(** A session with two stores *)
Definition rs_two_stores : list Registry.request :=
  [Registry.CreateStateGraph "g1";
   Registry.StoreCall "g1" (AddNode "A" "action" None None None None);
   Registry.CreateStateGraph "g2";
   Registry.BulkAddNodes "g2"
     [Server.mkNodeSpec "X" "action" None None None None;
      Server.mkNodeSpec "Y" "oops" None None None None;
      Server.mkNodeSpec "Z" "action" None None None None]].

(** ** What an imported graph is sure to satisfy *)

Record imported_ok (G : DiGraph) : Prop := mkImportedOk {
  imported_wf : wf G;
  imported_types : forall n a,
    get n (_node G) = Some a ->
    exists s, get "node_type" a = Some (VStr s)
              /\ In s StateGraph.node_types
}.

(** A file with a node of an unknown type between two good ones *)
Definition file_bad_type : Files.file_data :=
  Files.mkFileData None
    [("A", [("type", VStr "action"); ("name", VStr "first")]);
     ("B", [("node_type", VStr "step")]);
     ("C", [])]
    [[("from", VStr "A"); ("to", VStr "C")]].


(** The shape of a stored edge data mapping: the order, the properties
    and, last, the condition when there is one *)
Definition edge_shaped (a : attrs) : Prop :=
  exists o c d, a = StateGraph.edge_attrs o c (Some d).

(** The nodes of a file as the exporters write them *)
Definition exported_nodes (nodes : dict attrs) : dict attrs :=
  map (fun na => (fst na, set "node_id" (VStr (fst na)) (snd na))) nodes.

(** The edges that leave the nodes of an adjacency, in its order *)
Definition edges_of_adjacency (s : dict (dict attrs))
  : list (string * string * attrs) :=
  flat_map (fun un => map (fun kv => (fst un, fst kv, snd kv)) (snd un)) s.

(** The three dictionaries of a graph list the nodes in the same order. *)
Definition aligned (G : DiGraph) : Prop :=
  keys (_succ G) = keys (_node G) /\ keys (_pred G) = keys (_node G).

(** A list of node ids in which each id is joined to the next by an edge *)
Fixpoint chained (G : DiGraph) (cs : list string) : Prop :=
  match cs with
  | c :: rest =>
      match rest with
      | c' :: _ => NX.has_edge G c c' = true /\ chained G rest
      | [] => True
      end
  | [] => True
  end.

(** The records of a list of node ids *)
Definition records_of (G : DiGraph) (cs : list string) (s : list attrs)
  : Prop :=
  Forall2 (fun c r => node_record G c = Some r) cs s.

(** An edge from the node with the empty id *)
Definition ops_empty_edge : list op :=
  [AddNode "" "action" None None None None;
   AddNode "A" "action" None None None None;
   AddEdge "" "A" 0 None None].

(** * Properties *)

(** ** Dictionaries *)

Section DictFacts.
Context {V : Type}.
Implicit Types (d : dict V) (k : string) (v : V).

Lemma mem_In x l : mem x l = true <-> In x l.
Proof.
  unfold mem. rewrite existsb_exists. split.
  - intros (y & Hy & E). apply String.eqb_eq in E. now subst.
  - intros H. exists x. split; [assumption | apply String.eqb_refl].
Qed.

Lemma mem_false x l : mem x l = false <-> ~ In x l.
Proof.
  rewrite <- mem_In. destruct (mem x l); split; congruence.
Qed.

▶ Work instructions:
Which lines in the records above contain the string "CreateStateGraph"? Copy each one.

▶ Problem solution:
  [Registry.CreateStateGraph "g1";
   Registry.CreateStateGraph "g2";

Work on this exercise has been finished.